The ‘pride of Jordan’ was the description used of the area of thick jungle thickets on the banks of the Jordan in which many wild beasts found refuge. It was notorious for the lions that came from there seeking prey when they were hungry through shortage of prey in the thickets, when they could be a danger to men as they desperately sought for food, even entering towns and villages in their search. Compare Jeremiah 12:5; Jeremiah 25:38; Hosea 13:7-8. As soon as lone men saw them they ran away. They knew just how dangerous they could be under those circumstances. The picture is a vivid one as the adversary is pictured as emerging from the thickets, hungry in his quest for prey. He is the chosen of YHWH, YHWH’s shepherd, emerging in YHWH’s time, a time which no one else can appoint and He alone will decide.
‘And whoever is chosen, him will I appoint over it.’ This may indicate YHWH’s chosen candidate, who has been chosen by YHWH to take Babylon. Or it may be a challenge to Babylon to choose for themselves a champion so that YHWH may set him over them, indicating at the same time that any such appointment would be useless.
‘Strong habitation.’ This may refer to their invasion of towns and villages. Alternately we may render it as ‘evergreen pasturage’ or ‘secure encampment’, indicating the areas where the shepherds fed their flocks, for the word here rendered ‘habitation’ is used in Jeremiah 6:3 to indicate the places where shepherds encamped.
‘And who is the shepherd who will stand before me?” This could refer to the predator arising as ‘the shepherd who stands before YHWH’, that is, as His true and reliable close servant, the question indicating that his identity is as yet to be seen as unknown.
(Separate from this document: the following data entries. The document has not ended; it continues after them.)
Fixpoint common_loop (alerts : list Alert.Alert) (labels annotations : KV) : KV * KV :=
  match alerts with
  | [] => (labels, annotations)
  | a :: alerts =>
      if bool_decide (labels = ∅) && bool_decide (annotations = ∅) then (labels, annotations) else
      common_loop alerts (keep_shared (Alert.Labels a) labels) (keep_shared (Alert.Annotations a) annotations)
  end.

Definition common (alerts : list Alert.Alert) : KV * KV :=
  match alerts with
  | [] => (∅, ∅)
  | a :: alerts => common_loop alerts (Alert.Labels a) (Alert.Annotations a)
  end.

Section data.
Context `{RE : Regexp, PM : PromModel, FP : Fingerprinter, FS : FingerprintString}.

(** [model.Alert.Status] and [model.Alerts.Status] at an instant. *)
Definition alert_Status (a : Alert.Alert) (now : time) : string :=
  if Alert.Resolved a now then "resolved" else "firing".
Definition alerts_Status (as_ : list Alert.Alert) (now : Alert.Alert → time) : string :=
  if existsb (λ a, negb (Alert.Resolved a (now a))) as_ then "firing" else "resolved".

Definition template_alert (now : Alert.Alert → time) (a : Alert.Alert) : TAlert :=
  mkTAlert (alert_Status a (now a)) (Alert.Labels a) (Alert.Annotations a) (Alert.StartsAt a) (Alert.EndsAt a)
    (Alert.GeneratorURL a) (Fingerprint_String (Fingerprint (Alert.Labels a))).

(** [Template.Data].  The clock is read for every alert, first when the alerts
    are exposed and then for the two statuses. *)
Definition Template_Data (externalURL recv : string) (groupLabels routeLabels : LabelSet) (reason : string)
    (alerts : list (Alert.Alert * time)) (now1 now2 : Alert.Alert → time) : Data :=
  let typedAlerts := Alert.Alerts alerts in
  let '(commonLabels, commonAnnotations) := common alerts.*1 in
  mkData (QuoteMeta recv) (alerts_Status typedAlerts now1) (template_alert now2 <$> typedAlerts) reason
    groupLabels commonLabels commonAnnotations routeLabels externalURL false.

Definition MarkRouteLabelsRendered (d : Data) : Data :=
  mkData (Receiver d) (DStatus d) (DAlerts d) (DNotificationReason d) (GroupLabels d) (CommonLabels d)
    (CommonAnnotations d) (RouteLabels d) (ExternalURL d) true.

(** [GetTemplateData] of notify/util.go. *)
Definition GetTemplateData (ctx : Notify.Context) (externalURL : string) (alerts : list (Alert.Alert * time))
    (now1 now2 : Alert.Alert → time) : Data :=
  MarkRouteLabelsRendered
    (Template_Data externalURL (default ""%string (Notify.ReceiverName ctx)) (default ∅ (Notify.GroupLabels ctx))
       (default ∅ (Notify.RouteLabels ctx))
       (Notify.NotifyReason_String (default Notify.ReasonUnknown (Notify.NotificationReason ctx)))
       alerts now1 now2).
End data.

(** ** Route labels *)

(** The run of a template: a result, or a call of [routeLabels] and how it goes
    on.  An error of the function ends the run with that error. *)
Inductive prog := Done (r : option string) | Call (name : string) (k : string → prog).

Inductive render_error := ExecError | Cycle (labels : list string) | OutOfFuel.

(** The values rendered so far. *)
Abbreviation memo := (gmap string string).

Fixpoint run (resolve : string → memo → result render_error string * memo) (p : prog) (m : memo)
    : result render_error string * memo :=
  match p with
  | Done (Some v) => (Ok v, m)
  | Done None => (Err ExecError, m)
  | Call name k =>
      match resolve name m with
      | (Ok v, m) => run resolve (k v) m
      | (Err e, m) => (Err e, m)
      end
  end.

Section resolver.
(** [parse]: the text against the data of the resolver. *)
Context (raw : KV) (rendered : bool) (parse : string → prog).

(** [routeLabelResolver.resolve]; [stack] are the labels in progress, the last
    one first.  One more label is in progress at every level, so that the number
    of labels is enough fuel. *)
Fixpoint resolve (fuel : nat) (stack : list string) (name : string) (m : memo)
    : result render_error string * memo :=
  match raw !! name with
  | None => (Ok ""%string, m)
  | Some text =>
      if rendered then (Ok text, m) else
      match m !! name with
      | Some v => (Ok v, m)
      | None =>
          if bool_decide (name ∈ stack) then (Err (Cycle (reverse (name :: stack))), m) else
          match fuel with
          | O => (Err OutOfFuel, m)
          | S fuel =>
              match run (resolve fuel (name :: stack)) (parse text) m with
              | (Ok v, m) => (Ok v, <[name := v]> m)
              | (Err e, m) => (Err e, m)
              end
          end
      end
  end.

(** [RouteLabelRenderer]: the function that shares one resolver. *)
Definition render (name : string) (m : memo) : result render_error string * memo :=
  resolve (size raw) [] name m.

(** The loop of [renderRouteLabels] over the labels, in the order [names]. *)
Definition render_step (x : LabelSet * memo) (name : string) : LabelSet * memo :=
  match render name x.2 with
  | (Ok v, m) => (<[name := v]> x.1, m)
  | (Err _, m) => (x.1, m)
  end.
Definition render_all (names : list string) : LabelSet := (foldl render_step (∅, ∅) names).1.

(** [ExecuteTextString]. *)
Definition ExecuteTextString (text : string) : result render_error string :=
  if bool_decide (text = ""%string) then Ok ""%string
  else (run (resolve (size raw) []) (parse text) ∅).1.
End resolver.
End Template.

(** * What the template data and the route labels are *)
Module TemplateInv.
Import Template.
(* ===== verification/TemplateExamples.v ===== *)
(** * Template data and route labels at concrete inputs *)

From Stdlib Require Import Ascii String.
From stdpp Require Import base gmap strings list.
From S2P Require Import Prelude Labels Silence Instances Alert Nflog Notify Api Template.

Module TemplateExamples.
Import Template TemplateInv.

#[local] Program Instance prom_model : PromModel := {|
  ResolvedAt e now := negb (e =? 0) && (e <=? now);
  LabelSet_Before _ _ := false;
|}.
Next Obligation. intros. rewrite andb_true_iff, negb_true_iff, Z.eqb_neq, Z.leb_le. done. Qed.
#[local] Instance size_fingerprint : Fingerprinter := λ ls, Z.of_nat (size ls).
#[local] Instance fingerprint_string : FingerprintString := λ _, "fp"%string.

(** Two alerts at 50: one has ended at 40. *)
Definition ex_alert (instance : string) (ends : time) : Alert.Alert :=
  Alert.mkAlert {["job"%string := "api"%string; "instance"%string := instance]}
    {["runbook"%string := "x"%string]} 10 ends "" 0 false.
Definition ex_alerts : list (Alert.Alert * time) := [(ex_alert "1" 40, 50); (ex_alert "2" 90, 50)].

Lemma template_data_exact_witness :
  let d := Template_Data "http://am" "team" ∅ ∅ "" ex_alerts (λ _, 60) (λ _, 95) in
  CommonLabels d !! "job"%string = Some "api"%string ∧ DStatus d = "firing"%string ∧
  DAlerts d ≡ₚ Firing (DAlerts d) ++ Resolved (DAlerts d).
Proof.
  destruct (template_data_exact "http://am" "team" ∅ ∅ "" ex_alerts (λ _, 60) (λ _, 95)) as (Hc & _ & Hp & Hs).
  - done.
  - intros x [->|[->|?%elem_of_nil]%elem_of_cons]%elem_of_cons; vm_compute; done.
  - split_and!; [|apply Hs|exact Hp].
    + apply (proj1 (Hc "job"%string "api"%string ltac:(done))). intros x [->|[->|?%elem_of_nil]%elem_of_cons]%elem_of_cons; vm_compute; done.
    + vm_compute. done.
Defined.

(** A text that starts with @ refers to another label. *)
Definition ex_parse (text : string) : prog :=
  match text with
  | String "@" name => Call name (λ v, Done (Some (v +:+ "!")))
  | _ => Done (Some text)
  end.
Definition ex_raw : KV :=
  {["team"%string := "db"%string; "owner"%string := "@team"%string;
    "loop"%string := "@pool"%string; "pool"%string := "@loop"%string]}.

Lemma route_labels_resolved_witness :
  let ls := render_all ex_raw false ex_parse ["owner"; "loop"; "pool"; "team"]%string in
  ls !! "owner"%string = Some "db!"%string ∧ ls !! "loop"%string = None ∧
  (render ex_raw false ex_parse "loop" ∅).1 ≠ Err OutOfFuel.
Proof.
  destruct (route_labels_resolved ex_raw ex_parse ["owner"; "loop"; "pool"; "team"]%string) as [Hn Hf].
  split_and!.
  - apply Hn. split; [by left|]. exists 2%nat. vm_compute. reflexivity.
  - vm_compute. reflexivity.
  - apply Hf, memo_ok_empty.
Defined.

Example loop_error : (render ex_raw false ex_parse "loop" ∅).1 = Err (Cycle ["loop"; "pool"; "loop"]%string).
Proof. vm_compute. reflexivity. Qed.
End TemplateExamples.
(* ===== verification/Slack.v ===== *)
(** * Slack notifier (notify/slack/slack.go)

    A message can be updated: the timestamp and the channel of a message are kept
    in the store of the notification log, and the next notification of the group
    edits that message.  The store is read from the context, what is stored is
    part of the result. *)

From Stdlib Require Import Ascii String.
From stdpp Require Import base gmap strings list.
From S2P Require Import Prelude Utf8 Labels Silence Alert Nflog Notify NotifyUtil Strconv Api.
From S2P Require Import ConfigReceivers Template Notifier.

Import Notifier.

Module Slack.
Section slack.
Context `{RE : Regexp, PM : PromModel, FP : Fingerprinter, FS : FingerprintString, NL : NotifierLib, CL : ConfigLib}.

Record SlackField := mkSlackField { f_Title : string; f_Value : string; f_Short : option bool }.
Record SlackConfirmationField := mkConfirm { k_Text : string; k_Title : string; OkText : string; DismissText : string }.
Record SlackAction := mkSlackAction {
  a_Type : string;
  a_Text : string;
  a_URL : string;
  a_Style : string;
  a_Name : string;
  a_Value : string;
  ConfirmField : option SlackConfirmationField;
}.

Record SlackConfig := mkSlackConfig {
  APIURL : option URL;
  APIURLFile : string;
  Channel : string;
  Username : string;
  Color : string;
  Title : string;
  TitleLink : string;
  Pretext : string;
  Text : string;
  MessageText : string;
  Fields : list SlackField;
  ShortFields : bool;
  Footer : string;
  Fallback : string;
  CallbackID : string;
  IconEmoji : string;
  IconURL : string;
  ImageURL : string;
  ThumbURL : string;
  LinkNames : bool;
  MrkdwnIn : list string;
  Actions : list SlackAction;
  UpdateMessage : bool;
}.

Record attachment := mkAttachment {
  t_Title : string;
  t_TitleLink : string;
  t_Pretext : string;
  t_Text : string;
  t_Fallback : string;
  t_CallbackID : string;
  t_Fields : list SlackField;
  t_Actions : list SlackAction;
  t_ImageURL : string;
  t_ThumbURL : string;
  t_Footer : string;
  t_Color : string;
  t_MrkdwnIn : list string;
}.

Record srequest := mkSRequest {
  q_Channel : string;
  Timestamp : string;
  q_Username : string;
  q_IconEmoji : string;
  q_IconURL : string;
  q_LinkNames : bool;
  q_Text : string;
  q_Attachments : list attachment;
}.

Record slackResponse := mkSlackResponse {
  OK : bool;
  Error : string;
  s_Channel : string;
  s_Timestamp : string;
}.

Context `{EN : Encoder srequest} (Unmarshal : string → result string slackResponse).

Definition render_field (tmplText : string → N srequest string) (short : bool) (f : SlackField) : N srequest SlackField :=
  a ← tmplText (f_Title f); b ← tmplText (f_Value f); mret (mkSlackField a b (Some (default short (f_Short f)))).

Definition render_action (tmplText : string → N srequest string) (a : SlackAction) : N srequest SlackAction :=
  ty ← tmplText (a_Type a); te ← tmplText (a_Text a); u ← tmplText (a_URL a); st ← tmplText (a_Style a);
  na ← tmplText (a_Name a); va ← tmplText (a_Value a);
  confirm ←
    match ConfirmField a with
    | Some k =>
        ti ← tmplText (k_Title k); tx ← tmplText (k_Text k); ok ← tmplText (OkText k); di ← tmplText (DismissText k);
        mret (Some (mkConfirm tx ti ok di))
    | None => mret None
    end;
  mret (mkSlackAction ty te u st na va confirm).

Definition render_attachment (conf : SlackConfig) (tmplText : string → N srequest string) : N srequest attachment :=
  let markdownIn := match MrkdwnIn conf with [] => ["fallback"; "pretext"; "text"]%string | m => m end in
  t ← tmplText (Title conf);
  title ← TruncateInRunes t 1024;
  titleLink ← tmplText (TitleLink conf); pretext ← tmplText (Pretext conf); text ← tmplText (Text conf);
  fallback ← tmplText (Fallback conf); callbackID ← tmplText (CallbackID conf);
  imageURL ← tmplText (ImageURL conf); thumbURL ← tmplText (ThumbURL conf);
  footer ← tmplText (Footer conf); color ← tmplText (Color conf);
  fields ← each (render_field tmplText (ShortFields conf)) (Fields conf);
  actions ← each (render_action tmplText) (Actions conf);
  mret (mkAttachment title titleLink pretext text fallback callbackID fields actions imageURL thumbURL footer color
          markdownIn).

(** The message with its address before a stored message is looked for. *)
Definition render_message (conf : SlackConfig) (data : Template.Data) : N srequest (string * srequest) :=
  let tmplText := TmplText data in
  att ← render_attachment conf tmplText;
  u ← webhook_url (APIURL conf) (APIURLFile conf);
  channel ← tmplText (Channel conf); username ← tmplText (Username conf);
  iconEmoji ← tmplText (IconEmoji conf); iconURL ← tmplText (IconURL conf); text ← tmplText (MessageText conf);
  mret (u, mkSRequest channel "" username iconEmoji iconURL (LinkNames conf) text [att]).

Definition update_url : string := "https://slack.com/api/chat.update".

(** A message of the group that was sent before is edited. *)
Definition recover (store : Nflog.Store) (u : string) (req : srequest) : string * srequest :=
  let threadTs := (Nflog.GetStr store "threadTs").1 in
  let channelId := (Nflog.GetStr store "channelId").1 in
  if negb (is_empty threadTs) && negb (is_empty channelId) then
    (update_url, mkSRequest channelId threadTs (q_Username req) (q_IconEmoji req) (q_IconURL req) (q_LinkNames req)
                   (q_Text req) (q_Attachments req))
  else (u, req).

Definition checkTextResponseError {A} (body : string) (a : A) : N srequest A :=
  if bool_decide (body = "ok"%string) then mret a else fail false (ResponseError body).

(** [slackResponseHandler]: the retry flag and the store afterwards. *)
Definition slackResponseHandler (resp : response) (store : option Nflog.Store)
    : N srequest (bool * option Nflog.Store) :=
  body ← lift true ResponseUnreadable (Body resp);
  if negb (Strings.HasPrefix (Notifier.ContentType resp) "application/json") then
    checkTextResponseError body (false, store)
  else
    data ← lift true ResponseUnreadable (Unmarshal body);
    if negb (OK data) then fail false (ResponseError (Error data)) else
    match store with
    | Some st =>
        if negb (is_empty (s_Timestamp data)) && negb (is_empty (s_Channel data)) then
          mret (false, Some (Nflog.SetStr (Nflog.SetStr st "threadTs" (s_Timestamp data)) "channelId" (s_Channel data)))
        else mret (false, store)
    | None => mret (false, None)
    end.

(** The wait before a rate-limited request is retried; it delays the return. *)
Definition parseRetryAfter (val : string) : duration :=
  match Strconv.Atoi val with
  | Some seconds => if seconds <=? 0 then 0 else wrap64 (seconds * second)
  | None => 0
  end.

Definition retrier : NotifyUtil.Retrier := NotifyUtil.mkRetrier [429].

(** [Notify].  The error variable that the templates set is not looked at before
    the message is posted. *)
Definition Notify (conf : SlackConfig) (c : Call) : N srequest (bool * option Nflog.Store) :=
  ExtractGroupKey (c_ctx c);;
  '(u, req) ← render_message conf (call_data c);
  let store := if UpdateMessage conf then Notify.NflogStore (c_ctx c) else None in
  let '(u, req) := match store with Some st => recover st u req | None => (u, req) end in
  encode req;;
  r ← PostJSON u req;
  resp ← lift true request_nerror r;
  check_status retrier read_body resp;;
  slackResponseHandler resp store.
End slack.
End Slack.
In this case he is YHWH’s shepherd. But more likely it is questioning as to what shepherd could prevent YHWH from carrying out His purpose, the idea being that no shepherd of Babylon could hope to outface or resist Him, any more than they could hope to outface a hungry lion who had seized one of their sheep. Of course there were exceptional shepherds who did outface lions (compare 1 Samuel 17:34-36). But the point here is that there is no one who can outface YHWH.
“Therefore hear you the counsel of YHWH,
That he has taken against Babylon,
And his purposes, that he has purposed,
Against the land of the Chaldeans.
Surely they will drag them away,
The little ones of the flock,
Surely he will make their habitation,
Desolate over them.
At the noise of the taking of Babylon the earth trembles,
And the cry is heard among the nations.”
The picture of the hungry lion continues as we learn of what YHWH has determined against Babylon, and what He has purposed against Babylonia. Babylon will see her young ones dragged away, in the same way as the remorseless hungry lions drag away the young of the flock, that is the more vulnerable who found it most difficult to escape. Many habitations in Babylonia would have been rendered desolate by the invaders, and even in Babylon itself, though its major buildings were preserved, the rampaging soldiery would think nothing of tearing down or burning the dwellings of the poor as they sought for spoils.
‘At the noise of the taking of Babylon the earth trembles, and the cry is heard among the nations.’ This is, of course, hyperbole. It is saying that the taking of Babylon was an earth-shaking event which changed the whole course of the history of the time, and caused men to cry out to each other ‘Babylon has been taken’. It probably seemed unbelievable. But the world was transformed almost overnight as a new more benevolent ruling power took over the empire. What represented all that was anti-God had been utterly defeated.